TASK DESCRIPTION: Repeat only the lines below from the one containing "ArithTheorems.v" through the one containing "(D - 1) - 1)) in", inclusive, exactly as written.

DATA TO USE:

(** The [.custom] validator of [totalCapacity]:
    [if (value <= req.body.currentOccupants) throw ...]. *)
Definition capacity_custom (optional : bool) (b : Body) : list string :=
  if optional && bool_decide (b_totalCapacity b = None) then []
  else if Js.le (b_totalCapacity b) (b_currentOccupants b)
       then [ "totalCapacity" ] else [].

Definition GOVERNORATES : list string :=
  [ "Ariana"; "Béja"; "Ben Arous"; "Bizerte" ].

Definition prefs_field (f : Prefs → option string) (b : Body) : option string :=
  match b_preferences b with
  | Some (PrefObj p) => f p
  | _ => None
  end.

(** [validateCreateShare], run on a body: the body as the sanitizers
    leave it, and the errors recorded for [validationResult].

    [optional] tells whether the chains are marked optional.  The PUT
    route marks them, by [validation.optional()] on the chain objects of
    this very array; POST is therefore stated for both values. *)
Definition validateCreateShare (optional : bool) (b : Body)
  : Body * list string :=
  let '(v_title, e_title) :=
    text_chain optional
      (λ s, notEmpty "title" s ++ isLength_max "title" 100 s) (b_title b) in
  let '(v_description, e_description) :=
    text_chain optional
      (λ s, notEmpty "description" s ++ isLength_max "description" 1000 s)
      (b_description b) in
  let '(v_governorate, e_governorate) :=
    text_chain optional
      (λ s, notEmpty "governorate" s ++ isIn "governorate" GOVERNORATES s)
      (b_governorate b) in
  let '(v_city, e_city) := text_chain optional (notEmpty "city") (b_city b) in
  let '(v_address, e_address) :=
    text_chain optional (notEmpty "address") (b_address b) in
  let '(v_university, e_university) :=
    text_chain optional (notEmpty "university") (b_university b) in
  let e_current :=
    value_chain optional "currentOccupants" (isInt 1 None) (b_currentOccupants b) in
  let e_total :=
    value_chain optional "totalCapacity" (isInt 2 None) (b_totalCapacity b)
    ++ capacity_custom optional b in
  let e_price :=
    value_chain optional "pricePerPerson" (isFloat 0) (b_pricePerPerson b) in
  let e_gender :=
    value_chain optional "preferences.gender"
      (Js.includes [ "male"; "female"; "any" ]) (prefs_field gender b) in
  let '(v_year, e_year) :=
    text_chain true (notEmpty "preferences.yearOfStudy")
      (prefs_field yearOfStudy b) in
  let '(v_field, e_field) :=
    text_chain true (notEmpty "preferences.studyField")
      (prefs_field studyField b) in
  let v_preferences :=
    match b_preferences b with
    | Some (PrefObj p) => Some (PrefObj (mkPrefs (gender p) v_field v_year))
    | other => other
    end in
  (mkBody (b_student b) v_title v_description v_governorate v_city v_address
          v_university (b_currentOccupants b) (b_totalCapacity b)
          (b_pricePerPerson b) (b_amenities b) (b_photos b) v_preferences
          (b_status b),
   e_title ++ e_description ++ e_governorate ++ e_city ++ e_address
   ++ e_university ++ e_current ++ e_total ++ e_price ++ e_gender
   ++ e_year ++ e_field).

(** The [.custom] validator of the [maxPrice] query parameter:
    [if (req.query.minPrice && Number(value) <= Number(req.query.minPrice))
      throw ...]. *)
Definition maxPrice_custom (q : Query) : list string :=
  match q_maxPrice q, q_minPrice q with
  | Some value, Some low =>
      if Js.truthy (Some low) && Js.num_le (Number value) (Number low)
      then [ "maxPrice" ] else []
  | _, _ => []
  end.

(** The chains of the list route. *)
Definition validateList (q : Query) : list string :=
  value_chain true "governorate" (Js.includes GOVERNORATES) (q_governorate q)
  ++ value_chain true "minPrice" (isFloat_text 0) (q_minPrice q)
  ++ value_chain true "maxPrice" (isFloat_text 0) (q_maxPrice q)
  ++ maxPrice_custom q
  ++ value_chain true "status"
       (Js.includes [ "available"; "occupied"; "closed" ]) (q_status q)
  ++ value_chain true "gender"
       (Js.includes [ "male"; "female"; "any" ]) (q_gender q)
  ++ value_chain true "page" (λ s, isInt 1 None (JStr s)) (q_page q)
  ++ value_chain true "limit" (λ s, isInt 1 (Some 100) (JStr s)) (q_limit q).

(** [router.post('/', ..., validateCreateShare, createHousingShare)]. *)
Definition POST (optional : bool) (caller : string) (b : Body)
           (uploads : list string) : World → Response * World :=
  let '(b', errors) := validateCreateShare optional b in
  createHousingShare (mkReq caller "" b' uploads emptyQuery errors).

(** [router.get('/', [...], getHousingShares)]. *)
Definition GET (q : Query) : World → Response * World :=
  getHousingShares (mkReq "" "" emptyBody [] q (validateList q)).

(** [router.get('/:id', param('id').isMongoId(), getHousingShareById)]. *)
Definition GET_id (id : string) : World → Response * World :=
  getHousingShareById
    (mkReq "" id emptyBody [] emptyQuery
           (if isMongoId id then [] else [ "id" ])).

(** [router.put('/:id', ..., [param('id').isMongoId(), ...], updateHousingShare)]. *)
Definition PUT (caller id : string) (b : Body) (uploads : list string)
  : World → Response * World :=
  let '(b', errors) := validateCreateShare true b in
  updateHousingShare
    (mkReq caller id b' uploads emptyQuery
           ((if isMongoId id then [] else [ "id" ]) ++ errors)).

(** [router.delete('/:id', ..., param('id').isMongoId(), deleteHousingShare)]. *)
Definition DELETE (caller id : string) : World → Response * World :=
  deleteHousingShare
    (mkReq caller id emptyBody [] emptyQuery
           (if isMongoId id then [] else [ "id" ])).

End Routes.
End Routes.

(** ** The guards of the routes, [auth.middleware.js] *)

Module Auth.

(** The payload of a token, as [auth.controller.js] signs it:
    [{ userId, role }]. *)
Record Decoded : Type := mkDecoded {
  userId : string;
  role : string
}.

(** [jwt.verify(token, secret)] with the secret of the server: the payload
    of the token, or [None] when it throws. *)
Class Jwt : Type := {
  jwt_verify : string → option Decoded
}.

(** What the body of [authenticate] can throw. *)
Inductive Thrown : Type :=
| ThrownAppError (message : string) (statusCode : Z)
| ThrownByVerify.

(** [s.split(' ')]: the pieces between the spaces, empty pieces included. *)
Fixpoint split (s : string) : list string :=
  match s with
  | EmptyString => [ "" ]
  | String c rest =>
      if Ascii.eqb c " "%char then "" :: split rest
      else match split rest with
           | piece :: pieces => String c piece :: pieces
           | [] => [ String c "" ]
           end
  end.

(** [req.headers.authorization?.split(' ')[1]]. *)
Definition bearer (authorization : option string) : option string :=
  header ← authorization; split header !! 1%nat.

(** The [try] block of [authenticate]: the payload put in [req.user]. *)
Definition decode {jwt : Jwt} (authorization : option string)
  : Thrown + Decoded :=
  let token := bearer authorization in
  if negb (Js.truthy token) then
    inl (ThrownAppError "Authentication required" 401)
  else
    match token ≫= jwt_verify with
    | Some decoded => inr decoded
    | None => inl ThrownByVerify
    end.

(** [authenticate]: [inr] is [next()] with [req.user] set, [inl] is
    [next(error)]; the [catch] answers every throw alike. *)
Definition authenticate {jwt : Jwt} (authorization : option string)
  : Err + Decoded :=
  match decode authorization with
  | inr decoded => inr decoded
  | inl _ => inl (AppError "Invalid token" 401 [])
  end.
(** X13.  The profile is computed after scaling.  When the intelligence
    rating is one of the numeric columns (listed once each), a successful
    preparation leaves in that column the value the scaler returned for it,
    and, unless the rounding of some profile column fails, the profile's
    [intelligence_level] is that scaled value rounded to one decimal, not
    the rating of the request. *)
Theorem profile_reads_scaled_rating (user_input user_df : row F)
  (c0 : list event) (i : nat) :
  prepare A user_input = (inr user_df, c0) ->
  NoDup (numeric_columns A) ->
  nth_error (numeric_columns A) i = Some "Intelligence Rating (1-10)" ->
  exists selected scaled x,
    robust_scaler A selected = inr scaled /\
    map fst selected = numeric_columns A /\
    nth_error scaled i = Some x /\
    get_col "Intelligence Rating (1-10)" user_df = Some (CFloat x) /\
    (roundable user_df profile_fields ->
     get_col "intelligence_level" (_calculate_user_profile user_df) =
     Some (CFloat (np_round x 1))).
Proof.
  intros Hp Hnd Hi.
  apply prepare_inr_inv in Hp
    as (encoded & c & selected & scaled & _ & _ & Hsel & Hsc & Hlen & -> & _).
  destruct (nth_error scaled i) as [x|] eqn:Hx.
  2:{ apply nth_error_None in Hx.
      assert (i < List.length (numeric_columns A))%nat
        by (apply nth_error_Some; congruence).
      lia. }
  set (aligned := reindex (expected_columns A)
                    (_create_derived_features A encoded)) in *.
  assert (Hget : get_col "Intelligence Rating (1-10)"
                   (assign_columns (numeric_columns A) scaled aligned) =
                 Some (CFloat x)).
  { rewrite (get_col_assign_nth _ _ _ i _ Hnd Hlen Hi). now rewrite Hx. }
  exists selected, scaled, x. split; [exact Hsc|].
  split; [apply (select_columns_inv _ _ _ Hsel)|].
  split; [exact Hx|]. split; [exact Hget|].
  intros Hr. unfold _calculate_user_profile.
  destruct (fill_profile_get
              (assign_columns (numeric_columns A) scaled aligned)
              profile_fields [])
    as (p & -> & Hfield & _); auto.
  { simpl. repeat (constructor; [simpl; intuition discriminate|]).
    constructor. }
  rewrite (Hfield "Intelligence Rating (1-10)" "intelligence_level" 1%nat)
    by (simpl; auto 10).
  now rewrite Hget.
Qed.

End ScaledProfile.

Lemma profile_reads_scaled_rating_witness :
  exists user_df c0 selected scaled x,
    prepare (F := Qc) Sample.artifacts Sample.example_input =
      (inr user_df, c0) /\
    get_col "Intelligence Rating (1-10)" Sample.example_input =
      Some (CInt 7) /\
    Sample.scaler selected = inr scaled /\
    nth_error scaled 1 = Some x /\
    get_col "Intelligence Rating (1-10)" user_df = Some (CFloat x) /\
    x = Q2Qc 0.
Proof.
  destruct (prepare_succeeds (F := Qc) Sample.artifacts Sample.example_input
              sample_valid_example sample_responsive) as (user_df & c0 & Hp).
  destruct (profile_reads_scaled_rating (F := Qc) Sample.artifacts
              Sample.example_input user_df c0 1 Hp
              ltac:(simpl; repeat (constructor;
                                   [simpl; intuition discriminate|]);
                    constructor)
              eq_refl)
    as (selected & scaled & x & Hsc & _ & Hx & Hget & _).
  exists user_df, c0, selected, scaled, x.
  split; [exact Hp|]. split; [reflexivity|]. split; [exact Hsc|].
  split; [exact Hx|]. split; [exact Hget|].
  vm_compute in Hp. inversion Hp; subst user_df. vm_compute in Hget.
  inversion Hget. apply Qc_is_canon. reflexivity.
Defined.
(* ===== verification/_CoqProject ===== *)
-Q . S2P
Prelude.v
Layers.v
Field.v
Poly.v
NTT.v
NTTSpec.v
NTTEval.v
Bits.v
Pack.v
Params.v
Rounding.v
ModePack.v
HintPack.v
Outcome.v
Subtle.v
ArithTheorems.v
Keccak.v
KeccakX4.v
Sha3.v
Sponge.v
Xof.v
Sample.v
Ball.v
HashTheorems.v
Vec.v
LoopX4.v
SampleX4.v
RowAlgebra.v
Dilithium.v
Keys.v
SignVerify.v
SchemeCorrect.v
CryptoByte.v
Asn1.v
Api.v
SchemeTheorems.v
KyberField.v
KyberPoly.v
KyberPack.v
KyberNTT.v
KyberRing.v
KyberAlgebra.v
KyberSample.v
KyberPke.v
KyberSampleX4.v
KyberCorrect.v
KyberDecrypt.v
KyberKeys.v
Kem.v
MlKem.v
MlKemCorrect.v
Hybrid.v
XKem.v
Xwing.v
CfKem.v
Words.v
Ecdh.v
CKem.v
Hkdf.v
Hpke.v
HpkeCorrect.v
HpkeKem.v
HpkeSession.v
KyberTheorems.v
KemTheorems.v
HpkeTheorems.v
Montgomery.v
Fp25519.v
CurveTable.v
X25519.v
Fp448.v
X448.v
CurveOrder.v
CurveTheorems.v
TlsAuth.v
Delegated.v
TlsTheorems.v
ClientHello.v
Ech.v
EchTheorems.v
(* ===== verification/Field.v ===== *)
(** Arithmetic in the base field of Dilithium and ML-DSA.

    Models [src/src/cloudflare/circl/sign/internal/dilithium/params/params.go] and [field.go] of
    the same package: branch-free reductions on [uint32] and [uint64] values modulo
    [q = 2^23 - 2^13 + 1], Montgomery reduction with [R = 2^32], and [power2round].  Every
    operation is the Go expression with its wrap-around; the lemmas give its value as an integer
    together with the range in which it is exact. *)

From S2P Require Import Prelude.
From Stdlib Require Import Setoid Morphisms.

(** ** params.go *)

Definition Q : Z := 8380417.

Definition QBits : Z := 23.

Definition Qinv : Z := 4236238847.

Definition ROver256 : Z := 41978.

Definition D : Z := 13.

(** ** field.go *)

Definition ReduceLe2Q (x : Z) : Z :=
  let x1 := Z.shiftr x 23 in
  let x2 := Z.land x 0x7FFFFF in
  u32 (u32 (x2 + u32 (Z.shiftl x1 13)) - x1).

Definition le2qModQ (x : Z) : Z :=
  let x := u32 (x - Q) in
  let mask := sign_mask x in
  u32 (x + Z.land mask Q).

Definition modQ (x : Z) : Z := le2qModQ (ReduceLe2Q x).

Definition montReduceLe2Q (x : Z) : Z :=
  let m := Z.land (u64 (x * Qinv)) 0xffffffff in
  u32 (Z.shiftr (u64 (x + u64 (m * Q))) 32).

(** The first component is [a0 + Q], the second [a1]. *)
Definition power2round (a : Z) : Z * Z :=
  let a0 := Z.land a (Z.shiftl 1 D - 1) in
  let a0 := u32 (a0 - (Z.shiftl 1 (D - 1) + 1)) in
  let a0 := u32 (a0 + Z.land (sign_mask a0) (Z.shiftl 1 D)) in
  let a0 := u32 (a0 - (Z.shiftl 1 (D - 1) - 1)) in
  (u32 (Q + a0), Z.shiftr (u32 (a - a0)) D).

#[global] Arguments ReduceLe2Q : simpl never.
#[global] Arguments le2qModQ : simpl never.
#[global] Arguments modQ : simpl never.
#[global] Arguments montReduceLe2Q : simpl never.
#[global] Arguments power2round : simpl never.

(** ** Congruence modulo [q]

    The coefficients the code manipulates represent residues; [a ≡q b] is the equivalence the
    polynomial layer reasons with. *)

Definition eqmQ (a b : Z) : Prop := a mod Q = b mod Q.

Infix "≡q" := eqmQ (at level 70, no associativity).

#[global] Instance eqmQ_equiv : Equivalence eqmQ.
Proof. split; unfold eqmQ; [done|congruence|congruence]. Qed.

#[global] Instance eqmQ_add : Proper (eqmQ ==> eqmQ ==> eqmQ) Z.add.
Proof.
  intros a a' Ha b b' Hb. unfold eqmQ in *.
  by rewrite (Z.add_mod a b), (Z.add_mod a' b'), Ha, Hb.
Qed.

#[global] Instance eqmQ_mul : Proper (eqmQ ==> eqmQ ==> eqmQ) Z.mul.
Proof.
  intros a a' Ha b b' Hb. unfold eqmQ in *.
  by rewrite (Z.mul_mod a b), (Z.mul_mod a' b'), Ha, Hb.
Qed.

#[global] Instance eqmQ_sub : Proper (eqmQ ==> eqmQ ==> eqmQ) Z.sub.
Proof.
  intros a a' Ha b b' Hb. unfold eqmQ in *.
  by rewrite (Zminus_mod a b), (Zminus_mod a' b'), Ha, Hb.
Qed.

#[global] Instance eqmQ_opp : Proper (eqmQ ==> eqmQ) Z.opp.
Proof. intros a a' Ha. rewrite <-!Z.sub_0_l. by rewrite Ha. Qed.

Lemma eqmQ_of_eq a b : a = b -> a ≡q b.
Proof. by intros ->. Qed.

Lemma eqmQ_divide a b : a ≡q b <-> exists k, a = b + k * Q.
Proof.
  unfold eqmQ. split.
  - intros H. exists (a / Q - b / Q).
    pose proof (Z.div_mod a Q ltac:(done)). pose proof (Z.div_mod b Q ltac:(done)). lia.
  - intros [k ->]. apply Z_mod_plus_full.
Qed.

Lemma eqmQ_addQ a k : a + k * Q ≡q a.
Proof. apply eqmQ_divide. by exists k. Qed.

Lemma eqmQ_mod a : a mod Q ≡q a.
Proof. unfold eqmQ. by rewrite Z.mod_mod. Qed.

Lemma eqmQ_small a b : a ≡q b -> 0 <= a < Q -> 0 <= b < Q -> a = b.
Proof. unfold eqmQ. intros H ??. by rewrite !Z.mod_small in H by done. Qed.

(** Montgomery's [R] and its inverse modulo [q]. *)
Definition R : Z := 4294967296.

Definition Rinv : Z := 8265825.

Lemma R_Rinv : R * Rinv ≡q 1.
Proof. done. Qed.

Lemma eqmQ_cancel_R a b : a * R ≡q b * R -> a ≡q b.
Proof.
  intros H. rewrite <-(Z.mul_1_r a), <-(Z.mul_1_r b), <-R_Rinv, !Z.mul_assoc. by rewrite H.
Qed.

(** ** The reductions *)

Lemma ReduceLe2Q_spec x :
  0 <= x < 4294967296 -> 0 <= ReduceLe2Q x < 2 * Q /\ ReduceLe2Q x ≡q x.
Proof.
  intros Hx. unfold ReduceLe2Q.
  rewrite (shiftr_lit x 23 8388608), (shiftl_lit _ 13 8192) by done.
  rewrite (land_ones_lit x 23) by done. change (2 ^ 23) with 8388608.
  assert (0 <= x / 8388608 < 512) by zdm.
  assert (0 <= x mod 8388608 < 8388608) by (apply Z.mod_pos_bound; lia).
  rewrite (u32_small (_ * 8192)) by lia. rewrite (u32_small (_ + _)) by lia.
  rewrite u32_small by lia. unfold Q. split; [lia|]. apply eqmQ_divide. exists (- (x / 8388608)). unfold Q.
  pose proof (Z.div_mod x 8388608). lia.
Qed.

Lemma le2qModQ_spec x : 0 <= x < 2 * Q -> le2qModQ x = x mod Q.
Proof.
  unfold le2qModQ, Q. intros Hx. destruct (Z.lt_ge_cases x 8380417).
  - rewrite (u32_neg (x - _)), sign_mask_neg, land_all_ones by lia.
    rewrite Z.mod_small by lia. rewrite u32_mod. zdm.
  - rewrite (u32_small (x - _)), sign_mask_nonneg, Z.land_0_l, Z.add_0_r, u32_small by lia. zdm.
Qed.

Lemma modQ_spec x : 0 <= x < 4294967296 -> modQ x = x mod Q.
Proof.
  intros Hx. destruct (ReduceLe2Q_spec x Hx) as [Hr Hm]. unfold modQ.
  rewrite le2qModQ_spec by done. exact Hm.
Qed.

Lemma montReduceLe2Q_spec x :
  0 <= x < R * Q -> 0 <= montReduceLe2Q x < 2 * Q /\ montReduceLe2Q x * R ≡q x.
Proof.
  unfold montReduceLe2Q, R. intros Hx.
  rewrite (land_ones_lit _ 32), (shiftr_lit _ 32 4294967296) by done.
  change (2 ^ 32) with 4294967296. rewrite (u64_mod (x * Qinv)).
  replace ((x * Qinv) mod 18446744073709551616 mod 4294967296) with ((x * Qinv) mod 4294967296)
    by (by rewrite Z.mod_mod_divide by (by exists 4294967296)).
  set (m := (x * Qinv) mod 4294967296).
  assert (0 <= m < 4294967296) by (apply Z.mod_pos_bound; lia).
  assert (exists k, x + m * Q = k * 4294967296) as [k Hk].
  { assert ((x + m * Q) mod 4294967296 = 0) as E.
    { unfold m. rewrite <-Zplus_mod_idemp_r, Zmult_mod_idemp_l, Zplus_mod_idemp_r.
      replace (x + x * Qinv * Q) with ((x * 8265825) * 4294967296)
        by (unfold Qinv, Q; lia).
      apply Z_mod_mult. }
    exists ((x + m * Q) / 4294967296). pose proof (Z.div_mod (x + m * Q) 4294967296). lia. }
  clearbody m. unfold Q in *. rewrite (u64_small (m * _)) by lia. rewrite (u64_small (x + _)) by lia.
  rewrite Hk, Z.div_mul by lia. rewrite u32_small by lia.
  split; [lia|]. apply eqmQ_divide. exists m. unfold Q. lia.
Qed.

(** [y = x R^-1]: the form the polynomial layer rewrites with. *)
Lemma montReduceLe2Q_eqm x : 0 <= x < R * Q -> montReduceLe2Q x ≡q x * Rinv.
Proof.
  intros Hx. apply eqmQ_cancel_R. destruct (montReduceLe2Q_spec x Hx) as [_ ->].
  rewrite <-Z.mul_assoc, (Z.mul_comm Rinv), R_Rinv. by rewrite Z.mul_1_r.
Qed.

Lemma montReduceLe2Q_bound x : 0 <= x < R * Q -> 0 <= montReduceLe2Q x < 2 * Q.
Proof. apply montReduceLe2Q_spec. Qed.

(** [power2round] is the split [a = a1 2^13 + a0] with [-2^12 < a0 <= 2^12]. *)
Lemma power2round_spec a :
  0 <= a < Q ->
  exists a0 a1, power2round a = (Q + a0, a1) /\ a = a1 * 8192 + a0 /\
    -4096 < a0 <= 4096 /\ 0 <= a1 < 1024.
Proof.
  unfold power2round, Q, D. intros Ha.
  rewrite (land_ones_lit a 13) by done.
  change (2 ^ 13) with 8192. change (Z.shiftl 1 (13 - 1)) with 4096. change (Z.shiftl 1 13) with 8192.
  pose proof (Z.div_mod a 8192 ltac:(lia)) as E.
  pose proof (Z.mod_pos_bound a 8192 ltac:(lia)) as B.
  set (r := a mod 8192) in *. set (d := a / 8192) in *.
  assert (0 <= d < 1024) by (unfold d; zdm).
  rewrite (shiftr_lit _ 13 8192) by done.
  destruct (Z.le_gt_cases r 4096) as [Hr|Hr].
  - exists r, d. rewrite (u32_neg (r - _)), sign_mask_neg, land_all_ones by lia.
    replace (r - (4096 + 1) + 4294967296 + 8192) with (r + 4095 + 1 * 4294967296) by lia.
    rewrite (u32_mod (_ + 1 * _)), Z_mod_plus_full, Z.mod_small by lia.
    rewrite (u32_small (r + 4095 - _)) by lia. rewrite !u32_small by lia.
    split_and!; try lia. f_equal; [lia|]. unfold d. zdm.
  - exists (r - 8192), (d + 1). rewrite (u32_small (r - _)) by lia.
    rewrite sign_mask_nonneg, Z.land_0_l, Z.add_0_r by lia.
    rewrite (u32_small (r - _)) by lia. rewrite (u32_neg (_ - _)) by lia.
    rewrite (u32_mod (8380417 + _)), (u32_mod (a - _)).
    split_and!; try lia.
    f_equal; [zdm|]. zdm.
Qed.
(* ===== verification/Params.v ===== *)
(** Parameter sets.

    Models the [params.go] of the six instances of the scheme (Dilithium modes 2, 3 and 5 under
    [src/src/cloudflare/circl/sign/dilithium], ML-DSA-44, -65 and -87 under [.../sign/mldsa]) and
    the derived constants of [dilithium/mode3/internal/dilithium.go].  The other five [internal]
    packages are generated from mode 3 and differ from it in these constants only, so the rest of
    the development is parametrised by a [Mode]. *)

From S2P Require Import Prelude Field Pack.

Inductive Mode := Dilithium2 | Dilithium3 | Dilithium5 | MLDSA44 | MLDSA65 | MLDSA87.

#[global] Instance Mode_eq_dec : EqDecision Mode.
Proof. solve_decision. Defined.

Definition K (m : Mode) : nat :=
  match m with
  | Dilithium2 | MLDSA44 => 4
  | Dilithium3 | MLDSA65 => 6
  | Dilithium5 | MLDSA87 => 8
  end.

Definition L (m : Mode) : nat :=
  match m with
  | Dilithium2 | MLDSA44 => 4
  | Dilithium3 | MLDSA65 => 5
  | Dilithium5 | MLDSA87 => 7
  end.

Definition Eta (m : Mode) : Z :=
  match m with
  | Dilithium2 | MLDSA44 => 2
  | Dilithium3 | MLDSA65 => 4
  | Dilithium5 | MLDSA87 => 2
  end.

Definition DoubleEtaBits (m : Mode) : Z :=
  match m with
  | Dilithium2 | MLDSA44 => 3
  | Dilithium3 | MLDSA65 => 4
  | Dilithium5 | MLDSA87 => 3
  end.

Definition Omega (m : Mode) : nat :=
  match m with
  | Dilithium2 | MLDSA44 => 80
  | Dilithium3 | MLDSA65 => 55
  | Dilithium5 | MLDSA87 => 75
  end.

Definition Tau (m : Mode) : nat :=
  match m with
  | Dilithium2 | MLDSA44 => 39
  | Dilithium3 | MLDSA65 => 49
  | Dilithium5 | MLDSA87 => 60
  end.

Definition Gamma1Bits (m : Mode) : Z :=
  match m with
  | Dilithium2 | MLDSA44 => 17
  | Dilithium3 | MLDSA65 | Dilithium5 | MLDSA87 => 19
  end.

Definition Gamma2 (m : Mode) : Z :=
  match m with
  | Dilithium2 | MLDSA44 => 95232
  | Dilithium3 | MLDSA65 | Dilithium5 | MLDSA87 => 261888
  end.

Definition NIST (m : Mode) : bool :=
  match m with
  | Dilithium2 | Dilithium3 | Dilithium5 => false
  | MLDSA44 | MLDSA65 | MLDSA87 => true
  end.

Definition TRSize (m : Mode) : nat :=
  match m with
  | Dilithium2 | Dilithium3 | Dilithium5 => 32
  | MLDSA44 | MLDSA65 | MLDSA87 => 64
  end.

Definition CTildeSize (m : Mode) : nat :=
  match m with
  | Dilithium2 | Dilithium3 | Dilithium5 | MLDSA44 => 32
  | MLDSA65 => 48
  | MLDSA87 => 64
  end.

(** ** Derived constants *)

Definition PolyLeqEtaSize (m : Mode) : nat := (PolyN * Z.to_nat (DoubleEtaBits m)) / 8.

Definition Beta (m : Mode) : Z := Z.of_nat (Tau m) * Eta m.

Definition Gamma1 (m : Mode) : Z := Z.shiftl 1 (Gamma1Bits m).

Definition PolyLeGamma1Size (m : Mode) : nat := ((Z.to_nat (Gamma1Bits m) + 1) * PolyN) / 8.

Definition Alpha (m : Mode) : Z := 2 * Gamma2 m.

Definition PolyW1Size (m : Mode) : nat := (PolyN * Z.to_nat (QBits - Gamma1Bits m)) / 8.

Definition PrivateKeySize (m : Mode) : nat :=
  (32 + 32 + TRSize m + PolyLeqEtaSize m * (L m + K m) + PolyT0Size * K m)%nat.

Definition PublicKeySize (m : Mode) : nat := (32 + PolyT1Size * K m)%nat.

Definition SignatureSize (m : Mode) : nat :=
  (L m * PolyLeGamma1Size m + Omega m + K m + CTildeSize m)%nat.

(** ** The supported combinations

    The [panic] branches of the packages test these constants at compile time; no instance
    reaches them. *)

Lemma Gamma_cases m :
  (Gamma1Bits m = 17 /\ Gamma2 m = 95232) \/ (Gamma1Bits m = 19 /\ Gamma2 m = 261888).
Proof. destruct m; auto. Qed.

Lemma Eta_cases m : (Eta m = 2 /\ DoubleEtaBits m = 3) \/ (Eta m = 4 /\ DoubleEtaBits m = 4).
Proof. destruct m; auto. Qed.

FINAL ANSWER:
ArithTheorems.v
Keccak.v
KeccakX4.v
Sha3.v
Sponge.v
Xof.v
Sample.v
Ball.v
HashTheorems.v
Vec.v
LoopX4.v
SampleX4.v
RowAlgebra.v
Dilithium.v
Keys.v
SignVerify.v
SchemeCorrect.v
CryptoByte.v
Asn1.v
Api.v
SchemeTheorems.v
KyberField.v
KyberPoly.v
KyberPack.v
KyberNTT.v
KyberRing.v
KyberAlgebra.v
KyberSample.v
KyberPke.v
KyberSampleX4.v
KyberCorrect.v
KyberDecrypt.v
KyberKeys.v
Kem.v
MlKem.v
MlKemCorrect.v
Hybrid.v
XKem.v
Xwing.v
CfKem.v
Words.v
Ecdh.v
CKem.v
Hkdf.v
Hpke.v
HpkeCorrect.v
HpkeKem.v
HpkeSession.v
KyberTheorems.v
KemTheorems.v
HpkeTheorems.v
Montgomery.v
Fp25519.v
CurveTable.v
X25519.v
Fp448.v
X448.v
CurveOrder.v
CurveTheorems.v
TlsAuth.v
Delegated.v
TlsTheorems.v
ClientHello.v
Ech.v
EchTheorems.v
(* ===== verification/Field.v ===== *)
(** Arithmetic in the base field of Dilithium and ML-DSA.

    Models [src/src/cloudflare/circl/sign/internal/dilithium/params/params.go] and [field.go] of
    the same package: branch-free reductions on [uint32] and [uint64] values modulo
    [q = 2^23 - 2^13 + 1], Montgomery reduction with [R = 2^32], and [power2round].  Every
    operation is the Go expression with its wrap-around; the lemmas give its value as an integer
    together with the range in which it is exact. *)

From S2P Require Import Prelude.
From Stdlib Require Import Setoid Morphisms.

(** ** params.go *)

Definition Q : Z := 8380417.

Definition QBits : Z := 23.

Definition Qinv : Z := 4236238847.

Definition ROver256 : Z := 41978.

Definition D : Z := 13.

(** ** field.go *)

Definition ReduceLe2Q (x : Z) : Z :=
  let x1 := Z.shiftr x 23 in
  let x2 := Z.land x 0x7FFFFF in
  u32 (u32 (x2 + u32 (Z.shiftl x1 13)) - x1).

Definition le2qModQ (x : Z) : Z :=
  let x := u32 (x - Q) in
  let mask := sign_mask x in
  u32 (x + Z.land mask Q).

Definition modQ (x : Z) : Z := le2qModQ (ReduceLe2Q x).

Definition montReduceLe2Q (x : Z) : Z :=
  let m := Z.land (u64 (x * Qinv)) 0xffffffff in
  u32 (Z.shiftr (u64 (x + u64 (m * Q))) 32).

(** The first component is [a0 + Q], the second [a1]. *)
Definition power2round (a : Z) : Z * Z :=
  let a0 := Z.land a (Z.shiftl 1 D - 1) in
  let a0 := u32 (a0 - (Z.shiftl 1 (D - 1) + 1)) in
  let a0 := u32 (a0 + Z.land (sign_mask a0) (Z.shiftl 1 D)) in
  let a0 := u32 (a0 - (Z.shiftl 1 (D - 1) - 1)) in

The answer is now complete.